URL Reader provided by Jina AI. The output is cleaner and more LLM-friendly than the URL Reader of UnstructuredIO. Can be configured to replace the UnstructuredIO URL Reader in the pipeline.

Parameters:

  • api_key (Optional[str], optional): The API key for Jina AI. If not provided, the reader will have a lower rate limit. Defaults to None.
  • return_format (ReturnFormat, optional): The level of detail of the returned content, which is optimized for LLMs. For now screenshots are not supported. Defaults to ReturnFormat.DEFAULT.
  • json_response (bool, optional): Whether to return the response in JSON format. Defaults to False.
  • timeout (int, optional): The maximum time in seconds to wait for the page to be rendered. Defaults to 30. **kwargs (Any): Additional keyword arguments, including proxies, cookies, etc.

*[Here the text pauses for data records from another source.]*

(** The value of [n] at which the test decomposes [n - 1]. *)
Lemma odd_part_test (n : Z) : 3 < n -> Z.odd n = true ->
  let '(d, s) := odd_part (Z.to_nat (Z.log2 n)) (n - 1) 0 in
  0 < d /\ 1 <= s /\ n - 1 = d * 2 ^ s.
Proof.
  intros Hn Ho. pose proof (odd_part_spec (Z.to_nat (Z.log2 n)) (n - 1) 0) as H.
  destruct (Z.log2_spec n ltac:(lia)) as [_ Hlog].
  rewrite Nat2Z.inj_succ, Z2Nat.id in H by apply Z.log2_nonneg.
  specialize (H ltac:(lia) ltac:(lia)).
  destruct (odd_part _ (n - 1) 0) as [d s]. destruct H as (H0 & H1 & H2 & H3).
  rewrite Z.sub_0_r in H2. repeat split; try lia.
  destruct (Z.eq_dec s 0) as [->|]; [|lia]. rewrite Z.pow_0_r, Z.mul_1_r in H2. subst d.
  rewrite Z.odd_sub, Ho in H3. discriminate.
Qed.

(** ** Primes pass *)

Lemma square_roots_of_one (p x : Z) : Z.prime p -> 0 <= x < p -> (x * x) mod p = 1 ->
  x = 1 \/ x = p - 1.
Proof.
  intros Hp Hx E. pose proof (Z.prime_ge_2 p Hp).
  assert (Hd : (p | (x - 1) * (x + 1))).
  { apply Z.mod_divide; [lia|]. replace ((x - 1) * (x + 1)) with (x * x - 1) by ring.
    rewrite Zminus_mod, E, Z.mod_1_l, Z.sub_diag, Z.mod_0_l by lia. reflexivity. }
  apply Z.divide_prime_mul in Hd as [Hd|Hd]; [| |assumption]; apply Z.mod_divide in Hd; try lia.
  - left. destruct (Z.eq_dec x 0) as [->|]; [rewrite Z.mod_0_l in E; lia|].
    rewrite Z.mod_small in Hd; lia.
  - right. destruct (Z.eq_dec (x + 1) p); [lia|]. rewrite Z.mod_small in Hd; lia.
Qed.

(** If squaring [k + 1] times gives 1, one of the first [k] squares is [-1]. *)
Lemma squares_to_prime (p : Z) (k : nat) (x : Z) : Z.prime p -> 0 <= x < p ->
  x <> 1 -> x <> p - 1 -> x ^ (2 ^ Z.of_nat (S k)) mod p = 1 -> squares_to k p x = true.
Proof.
  intros Hp. pose proof (Z.prime_ge_2 p Hp). revert x. induction k as [|k IH]; intros x Hx H1 H2 E.
  - change (2 ^ Z.of_nat 1) with 2 in E. rewrite Z.pow_2_r in E.
    destruct (square_roots_of_one p x Hp Hx E); contradiction.
  - cbn [squares_to]. rewrite rem_mod by nia.
    pose proof (Z.mod_pos_bound (x * x) p ltac:(lia)) as Hb.
    destruct (Z.eqb_spec ((x * x) mod p) (p - 1)) as [|Hne]; [reflexivity|].
    apply IH; [assumption| |assumption|].
    + intros E1. destruct (square_roots_of_one p x Hp Hx E1); contradiction.
    + rewrite Z.mod_pow_l. rewrite Nat2Z.inj_succ, Z.pow_succ_r, Z.pow_mul_r, Z.pow_2_r in E by lia.
      exact E.
Qed.

Lemma mr_round_prime (p d s : Z) (i : nat) : Z.prime p -> 0 < d -> 1 <= s -> p - 1 = d * 2 ^ s ->
  mr_round p d s i = true.
Proof.
  intros Hp Hd Hs Edec. pose proof (Z.prime_ge_2 p Hp). unfold mr_round.
  set (b := nth (i mod length mr_bases) mr_bases 0).
  assert (Hb : 0 <= b).
  { unfold b, mr_bases. destruct (i mod _)%nat as [|[|[|[|[|[|[|[|[|n]]]]]]]]]; cbn; try lia.
    destruct n; lia. }
  rewrite rem_mod by lia. set (a := b mod p).
  assert (Ha : 0 <= a < p) by (apply Z.mod_pos_bound; lia).
  destruct (Z.eqb_spec a 0) as [|Ha0]; [reflexivity|]. rewrite vdf_modPow_spec by lia.
  set (x := a ^ d mod p). assert (Hx : 0 <= x < p) by (apply Z.mod_pos_bound; lia).
  destruct (Z.eqb_spec x 1) as [|Hx1]; [reflexivity|].
  destruct (Z.eqb_spec x (p - 1)) as [|Hx2]; [reflexivity|]. cbn [orb].
  apply squares_to_prime; try assumption.
  replace (Z.of_nat (S (Z.to_nat (s - 1)))) with s by lia.
  unfold x. rewrite Z.mod_pow_l, <- Z.pow_mul_r, <- Edec by lia.
  apply Z.fermat_nz; [assumption|]. now rewrite Z.mod_small by lia.
Qed.

Lemma test_prime (p : Z) (rounds : nat) : Z.prime p -> isProbablePrime p rounds = true.
Proof.
  intros Hp. pose proof (Z.prime_ge_2 p Hp). unfold isProbablePrime.
  rewrite (proj2 (Z.ltb_ge _ _)) by lia.
  destruct (Z.eqb_spec p 2) as [|H2]; [reflexivity|].
  destruct (Z.eqb_spec p 3) as [|H3]; [reflexivity|]. cbn [orb].
  assert (Ho : p mod 2 <> 0).
  { intros E. apply Z.mod_divide in E; [|lia]. destruct Hp as [_ Hp]. apply (Hp 2); [lia|assumption]. }
  rewrite land_1, (proj2 (Z.eqb_neq _ _) Ho).
  assert (Hodd : Z.odd p = true).
  { rewrite Zodd_mod. pose proof (Z.mod_pos_bound p 2). apply Z.eqb_eq. lia. }
  pose proof (odd_part_test p ltac:(lia) Hodd) as Hd.
  destruct (odd_part _ (p - 1) 0) as [d s]. destruct Hd as (Hd & Hs & Edec).
  apply forallb_forall. intros i _. now apply mr_round_prime.
Qed.

(** ** The search ends *)

Lemma divides_fact (q : Z) (n : nat) : 1 <= q <= Z.of_nat n -> (q | Z.of_nat (fact n)).
Proof.
  induction n as [|n IH]; intros Hq; [lia|].
  change (fact (S n)) with (S n * fact n)%nat. rewrite Nat2Z.inj_mul.
  destruct (Z.eq_dec q (Z.of_nat (S n))) as [->|Hne]; [apply Z.divide_factor_l|].
  apply Z.divide_mul_r, IH. lia.
Qed.

Lemma prime_above (n : Z) : exists p, Z.prime p /\ n < p.
Proof.
  destruct (Z.le_gt_cases n 1) as [Hn|Hn]; [exists 2; split; [apply Z.prime_2|lia]|].
  set (m := Z.to_nat n). pose proof (lt_O_fact m) as Hf.
  destruct (prime_factor (Z.of_nat (fact m) + 1) ltac:(lia)) as (p & Hp & Hd).
  exists p. split; [assumption|]. pose proof (Z.prime_ge_2 p Hp).
  destruct (Z.le_gt_cases p n) as [Hle|]; [exfalso|assumption].
  assert (Hpf : (p | Z.of_nat (fact m))) by (apply divides_fact; unfold m; lia).
  assert (Hone : (p | 1)).
  { replace 1 with (Z.of_nat (fact m) + 1 - Z.of_nat (fact m)) by lia. now apply Z.divide_sub_r. }
  apply Z.divide_pos_le in Hone; lia.
Qed.

Lemma find_from_reaches (k : nat) (n : Z) : isProbablePrime (n + 2 * Z.of_nat k) 16 = true ->
  exists j, (j <= k)%nat /\ find_from (S k) n = Some (n + 2 * Z.of_nat j)
    /\ isProbablePrime (n + 2 * Z.of_nat j) 16 = true
    /\ forall i, (i < j)%nat -> isProbablePrime (n + 2 * Z.of_nat i) 16 = false.
Proof.
  revert n. induction k as [|k IH]; intros n Hk.
  - exists 0%nat. rewrite Z.add_0_r in *. cbn [find_from]. rewrite Hk.
    repeat split; auto; lia.
  - cbn [find_from]. destruct (isProbablePrime n 16) eqn:E.
    + exists 0%nat. rewrite Z.add_0_r. repeat split; auto; lia.
    + destruct (IH (n + 2)) as (j & Hj & Ef & Ht & Hbefore).
      { replace (n + 2 + 2 * Z.of_nat k) with (n + 2 * Z.of_nat (S k)) by lia. assumption. }
      exists (S j). replace (n + 2 * Z.of_nat (S j)) with (n + 2 + 2 * Z.of_nat j) by lia.
      split; [lia|]. split; [exact Ef|]. split; [assumption|].
      intros [|i] Hi; [now rewrite Z.add_0_r|].
      replace (n + 2 * Z.of_nat (S i)) with (n + 2 + 2 * Z.of_nat i) by lia. apply Hbefore. lia.
Qed.

(** the search for a prime from any non-negative start ends, at the first
    odd number from the start on that passes the test; every prime passes it, for
    any number of rounds. *)
Theorem findPrimeNear_terminates (start : Z) (Hstart : 0 <= start) :
  (exists fuel j, findPrimeNear fuel start = Some (Z.lor start 1 + 2 * Z.of_nat j)
     /\ isProbablePrime (Z.lor start 1 + 2 * Z.of_nat j) 16 = true
     /\ forall i, (i < j)%nat -> isProbablePrime (Z.lor start 1 + 2 * Z.of_nat i) 16 = false)
  /\ forall p rounds, Z.prime p -> isProbablePrime p rounds = true.
Proof.
  split; [|intros; now apply test_prime].
  set (n := Z.lor start 1).
  assert (Hn : 0 <= n /\ n mod 2 = 1).
  { unfold n. split; [apply Z.lor_nonneg; lia|]. rewrite <- land_1, Z.land_lor_distr_l.
    rewrite land_1, (land_1 1). change (1 mod 2) with 1.
    pose proof (Z.mod_pos_bound start 2 ltac:(lia)).
    assert (start mod 2 = 0 \/ start mod 2 = 1) as [-> | ->] by lia; reflexivity. }
  destruct (prime_above (n + 2)) as (p & Hp & Hlt).
  assert (Hodd : p mod 2 = 1).
  { destruct (Z.eq_dec (p mod 2) 0) as [E|]; [exfalso|pose proof (Z.mod_pos_bound p 2); lia].
    apply Z.mod_divide in E; [|lia]. destruct Hp as [_ Hp]. apply (Hp 2); [lia|assumption]. }
  set (k := Z.to_nat ((p - n) / 2)).
  assert (Ek : n + 2 * Z.of_nat k = p).
  { unfold k. rewrite Z2Nat.id by (apply Z.div_pos; lia).
    pose proof (Z.div_mod (p - n) 2 ltac:(lia)) as Edm.
    rewrite Zminus_mod, Hodd, (proj2 Hn) in Edm. change ((1 - 1) mod 2) with 0 in Edm. lia. }
  destruct (find_from_reaches k n) as (j & _ & Ef & Ht & Hb).
  - rewrite Ek. now apply test_prime.
  - exists (S k), j. auto.
Qed.

Lemma findPrimeNear_terminates_witness :
  (exists fuel p, findPrimeNear fuel 90 = Some p) /\ isProbablePrime 97 16 = true.
Proof.
  destruct (findPrimeNear_terminates 90 ltac:(lia)) as [(fuel & j & E & _) Hp].
  split; [now exists fuel, (Z.lor 90 1 + 2 * Z.of_nat j)|].
  apply Hp, small_prime_sound. reflexivity.
Defined.

(** * Opening a timelock, and the test for primes

    Against the interfaces of the hash and of the platform's primitives.  The
    primality test accepts every prime, so the search for a modulus ends. *)

Open Scope list_scope.
Open Scope Z_scope.

(** ** An instance of the hash, for the witnesses *)
Definition ones_digest (vs : list SolVal) : res string := Ok ("0x" ++ repeat_char 64 "f")%string.

#[export] Instance ones_digest_laws : KeccakLaws ones_digest.
Proof. constructor. intros vs _. exists (repeat_char 64 "f"). repeat split. Qed.

Lemma wesolowski_complete_witness :
  exists proof, proveWesolowski ones_digest 5 10 77 128 = Ok proof
    /\ verifyWesolowski ones_digest 5 10 77 proof 128 = Ok true.
Proof.
  destruct (wesolowski_complete ones_digest 5 10 77 128 (mkWes 0 0 0 0) ltac:(lia) ltac:(lia)
              ltac:(lia) ltac:(cbn; lia)) as [(p & E & _ & V) _].
  exists p. exact (conj E V).
Defined.

Lemma pietrzak_complete_witness :
  exists proof, provePietrzak ones_digest 5 (2 ^ Z.of_nat 3) 77 = Ok proof
    /\ verifyPietrzak ones_digest 5 (2 ^ Z.of_nat 3) 77 proof = Ok true.
Proof.
  destruct (pietrzak_complete ones_digest 5 77 3 ltac:(lia) ltac:(lia) ltac:(reflexivity) ltac:(lia))
    as (p & E & _ & _ & V).
  exists p. exact (conj E V).
Defined.

(** ** Timelock *)
Section Timelock.
Variable keccak_packed : list SolVal -> res string.
Context {K : KeccakLaws keccak_packed} {W : WebCrypto} {L : WebCryptoLaws W}.

(** Parameters the engine accepts: a given [x] is positive, and the challenge
    element is derived for a modulus of 256 bits. *)
Definition params_ok (params : VdfParams) : Prop :=
  0 < vp_N params /\ 1 <= vp_T params < 2 ^ 64
  /\ match vp_x params with Some x => 0 < x | None => vp_N params < 2 ^ 256 end.

Definition start_element (params : VdfParams) : res Z :=
  match vp_x params with
  | Some x => Ok x
  | None => deriveChallengeElement keccak_packed (vp_N params) (vp_T params)
  end.

Lemma start_element_spec (params : VdfParams) : params_ok params ->
  exists x, start_element params = Ok x /\ 0 < x.
Proof.
  intros (HN & HT & Hx). unfold start_element. destruct (vp_x params) as [x|]; [now exists x|].
  unfold deriveChallengeElement, assertPositiveBigInt, assertValidT.
  rewrite (proj2 (Z.leb_gt (vp_N params) 0)), (proj2 (Z.ltb_ge (vp_T params) 1)) by lia.
  cbn [res_bind]. destruct (toBytesBE_spec (vp_N params) ltac:(lia)) as (nb & -> & Hb & _).
  cbn [res_bind].
  destruct (digest_value keccak_packed [SBytes nb; SUint256 (vp_N params); SUint64 (vp_T params)])
    as (d & l & -> & El & Ev & Hl).
  { constructor; [exact Hb|]. constructor; [split; [lia|exact Hx]|]. constructor; [|constructor].
    split; [lia|apply HT]. }
  cbn [res_bind]. rewrite El. cbn [res_bind]. rewrite Ev. cbn [res_bind].
  eexists. split; [reflexivity|]. destruct (Z.leb_spec (Z.rem (bytes_value l) (vp_N params)) 1); lia.
Qed.

(** What a timelock holds. *)
Definition lock_of (iv plain : list Z) (N T x : Z) (proof : WesolowskiProof) (key : list Z)
    : TimelockCiphertext :=
  mkLock TIMELOCK_VERSION (to_hex N) T (to_hex x) (to_hex (w_y proof)) (to_hex (w_pi proof))
    (to_hex (w_l proof)) (uint8ArrayToBase64 iv) (uint8ArrayToBase64 (aes_gcm_encrypt key iv [] plain)).
(** ** Section 4.1.2: functions on words *)

Definition add32 (a b : Z) : Z := (a + b) mod 2 ^ 32.
Definition NOT (x : Z) : Z := 2 ^ 32 - 1 - x.
Definition SHR (n x : Z) : Z := Z.shiftr x n.
Definition ROTR (n x : Z) : Z := Z.lor (Z.shiftr x n) (Z.shiftl x (32 - n) mod 2 ^ 32).

Definition Ch (x y z : Z) : Z := Z.lxor (Z.land x y) (Z.land (NOT x) z).
Definition Maj (x y z : Z) : Z := Z.lxor (Z.lxor (Z.land x y) (Z.land x z)) (Z.land y z).
Definition Sigma0 (x : Z) : Z := Z.lxor (Z.lxor (ROTR 2 x) (ROTR 13 x)) (ROTR 22 x).
Definition Sigma1 (x : Z) : Z := Z.lxor (Z.lxor (ROTR 6 x) (ROTR 11 x)) (ROTR 25 x).
Definition sigma0 (x : Z) : Z := Z.lxor (Z.lxor (ROTR 7 x) (ROTR 18 x)) (SHR 3 x).
Definition sigma1 (x : Z) : Z := Z.lxor (Z.lxor (ROTR 17 x) (ROTR 19 x)) (SHR 10 x).

(** ** Section 5.1.1: padding *)

Definition sha_pad (m : list Z) : list Z :=
  m ++ [0x80] ++ repeat 0 (Z.to_nat ((55 - Z.of_nat (length m)) mod 64))
    ++ be_bytes 8 (8 * Z.of_nat (length m)).

(** ** Section 6.2.2: the hash of a block *)

(** Word [t] of a block, and of the message schedule. *)
Definition M (block : list Z) (t : nat) : Z := bytes_value (firstn 4 (skipn (4 * t) block)).

Fixpoint W_fuel (fuel : nat) (block : list Z) (t : nat) : Z :=
  match fuel with
  | O => 0
  | S fuel =>
      if (t <? 16)%nat then M block t
      else
        let W k := W_fuel fuel block (t - k)%nat in
        add32 (add32 (add32 (sigma1 (W 2%nat)) (W 7%nat)) (sigma0 (W 15%nat))) (W 16%nat)
  end.

(** [t + 1] calls are enough, since every call is at a smaller word. *)
Definition W (block : list Z) (t : nat) : Z := W_fuel (S t) block t.

Definition fips_round (block : list Z) (t : nat) (v : Words) : Words :=
  let T1 := add32 (add32 (add32 (add32 (wh v) (Sigma1 (we v))) (Ch (we v) (wf v) (wg v)))
                     (nth t SHA_K 0)) (W block t) in
  let T2 := add32 (Sigma0 (wa v)) (Maj (wa v) (wb v) (wc v)) in
  mkWords (add32 T1 T2) (wa v) (wb v) (wc v) (add32 (wd v) T1) (we v) (wf v) (wg v).

Definition compress (h : Words) (block : list Z) : Words :=
  let v := for_n 64 (fips_round block) h in
  mkWords (add32 (wa v) (wa h)) (add32 (wb v) (wb h)) (add32 (wc v) (wc h)) (add32 (wd v) (wd h))
    (add32 (we v) (we h)) (add32 (wf v) (wf h)) (add32 (wg v) (wg h)) (add32 (wh v) (wh h)).

(** The first [n] blocks of a message. *)
Fixpoint hash_blocks (n : nat) (h : Words) (m : list Z) : Words :=
  match n with
  | O => h
  | S n => hash_blocks n (compress h (firstn 64 m)) (skipn 64 m)
  end.

Definition sha256_fips (m : list Z) : list Z :=
  let p := sha_pad m in
  concat (map (be_bytes 4) (words_list (hash_blocks (length p / 64) SHA_H0 p))).

(** ** The operators of the code compute the functions of the standard *)

Definition word (x : Z) : Prop := 0 <= x < W32.

Lemma word_uint32 (x : Z) : word (to_uint32 x). Proof. apply uint32_range. Qed.
Lemma word_add32 (a b : Z) : word (add32 a b). Proof. apply (uint32_range (a + b)). Qed.
Lemma uint32_word (x : Z) : word x -> to_uint32 x = x. Proof. apply uint32_small. Qed.

Create HintDb sha.
#[export] Hint Resolve word_uint32 word_add32 : sha.

Lemma uint32_not_word (x : Z) : to_uint32 (Z.lnot (to_uint32 x)) = NOT (to_uint32 x).
Proof.
  pose proof (uint32_range x). unfold NOT, W32 in *. set (u := to_uint32 x) in *.
  replace (Z.lnot u) with ((2 ^ 32 - 1 - u) + (-1) * 2 ^ 32) by (unfold Z.lnot, Z.pred; lia).
  unfold to_uint32, W32. rewrite Z.mod_add by lia. apply Z.mod_small. lia.
Qed.

Lemma uint32_rotr (x n : Z) : 0 <= n <= 32 -> to_uint32 (rotr x n) = ROTR n (to_uint32 x).
Proof.
  intros Hn. unfold rotr, ROTR. rewrite uint32_or, uint32_ushr, uint32_shl by lia. reflexivity.
Qed.

Lemma uint32_shr (x n : Z) : 0 <= n -> to_uint32 (js_ushr x n) = SHR n (to_uint32 x).
Proof. apply uint32_ushr. Qed.

#[export] Hint Rewrite uint32_not_word uint32_rotr uint32_shr using lia : int32.

Lemma ch_spec (e f g : Z) : word e -> word f -> word g ->
  to_uint32 (js_xor (js_and e f) (js_and (js_not e) g)) = Ch e f g.
Proof. intros He Hf Hg. autorewrite with int32. now rewrite !uint32_word by assumption. Qed.

Lemma maj_spec (a b c : Z) : word a -> word b -> word c ->
  to_uint32 (js_xor (js_xor (js_and a b) (js_and a c)) (js_and b c)) = Maj a b c.
Proof. intros. autorewrite with int32. now rewrite !uint32_word by assumption. Qed.

Lemma rot3_spec (x p q r : Z) : 0 <= p <= 32 -> 0 <= q <= 32 -> 0 <= r <= 32 -> word x ->
  to_uint32 (js_xor (js_xor (rotr x p) (rotr x q)) (rotr x r))
  = Z.lxor (Z.lxor (ROTR p x) (ROTR q x)) (ROTR r x).
Proof. intros. autorewrite with int32. now rewrite uint32_word. Qed.

Lemma rot2_spec (x p q r : Z) : 0 <= p <= 32 -> 0 <= q <= 32 -> 0 <= r -> word x ->
  to_uint32 (js_xor (js_xor (rotr x p) (rotr x q)) (js_ushr x r))
  = Z.lxor (Z.lxor (ROTR p x) (ROTR q x)) (SHR r x).
Proof. intros. autorewrite with int32. now rewrite uint32_word. Qed.

(** Sums are taken modulo 2^32 term by term. *)
Lemma uint32_sum2 (a b : Z) : to_uint32 (a + b) = add32 (to_uint32 a) (to_uint32 b).
Proof. apply uint32_add. Qed.

(** Sums of the same terms. *)
Ltac add32_eq :=
  repeat match goal with |- context [add32 ?a ?b] => change (add32 a b) with (to_uint32 (a + b)) end;
  repeat (rewrite uint32_add_r || rewrite uint32_add_l || rewrite <- Z.add_assoc);
  f_equal; lia.
Lemma word_of_bytes (a b c d : Z) : bytes [a; b; c; d] ->
  to_uint32 (js_or (js_or (js_or (js_shl a 24) (js_shl b 16)) (js_shl c 8)) d)
  = bytes_value [a; b; c; d].
Proof.
  intros H. repeat match goal with H : bytes (_ :: _) |- _ => inversion_clear H end.
  unfold is_byte in *. autorewrite with int32. rewrite !uint32_shl by lia.
  rewrite !Z.shiftl_mul_pow2 by lia.
  rewrite !(uint32_small a), !(uint32_small b), !(uint32_small c), !(uint32_small d) by (unfold W32; lia).
  rewrite !uint32_small by (unfold W32; lia). rewrite <- !Z.shiftl_mul_pow2 by lia.
  unfold bytes_value. cbn [fold_left]. rewrite Z.shiftl_0_l, Z.lor_0_l.
  now rewrite !Z.shiftl_lor, !Z.shiftl_shiftl by lia.
Qed.

Lemma bytes_sub (l : list Z) (k n : nat) : bytes l -> bytes (firstn n (skipn k l)).
Proof.
  intros H. rewrite <- (firstn_skipn k l) in H. apply Forall_app in H as [_ H].
  rewrite <- (firstn_skipn n (skipn k l)) in H. now apply Forall_app in H.
Qed.

Lemma block_word_spec (block : list Z) (t : nat) : bytes block -> length block = 64 -> t < 16 ->
  block_word block (4 * t) = M block t.
Proof.
  intros Hb Hl Ht. unfold block_word, M. pose proof (bytes_sub block (4 * t) 4 Hb) as H.
  rewrite four_bytes in * by lia. now apply word_of_bytes.
Qed.

Lemma M_word (block : list Z) (t : nat) : bytes block -> length block = 64 -> t < 16 -> word (M block t).
Proof.
  intros Hb Hl Ht. unfold M, word, W32.
  pose proof (bytes_value_range _ (bytes_sub block (4 * t) 4 Hb)) as H.
  rewrite length_firstn, length_skipn, Nat.min_l in H by lia. exact H.
Qed.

It should align with the HTTP Header field and value pairs listed in the reference.
  • References:
  • https: //jina.ai/reader

init

def __init__(
    self,
    api_key: Optional[str] = None,
    return_format: JinaReturnFormat = JinaReturnFormat.DEFAULT,
    json_response: bool = False,
    timeout: int = 30,
    **kwargs: Any
):

read_content

def read_content(self, url: str):

Reads the content of a URL and returns it as a string with given form.

Parameters:

  • url (str): The URL to read.

Returns:

str: The content of the URL.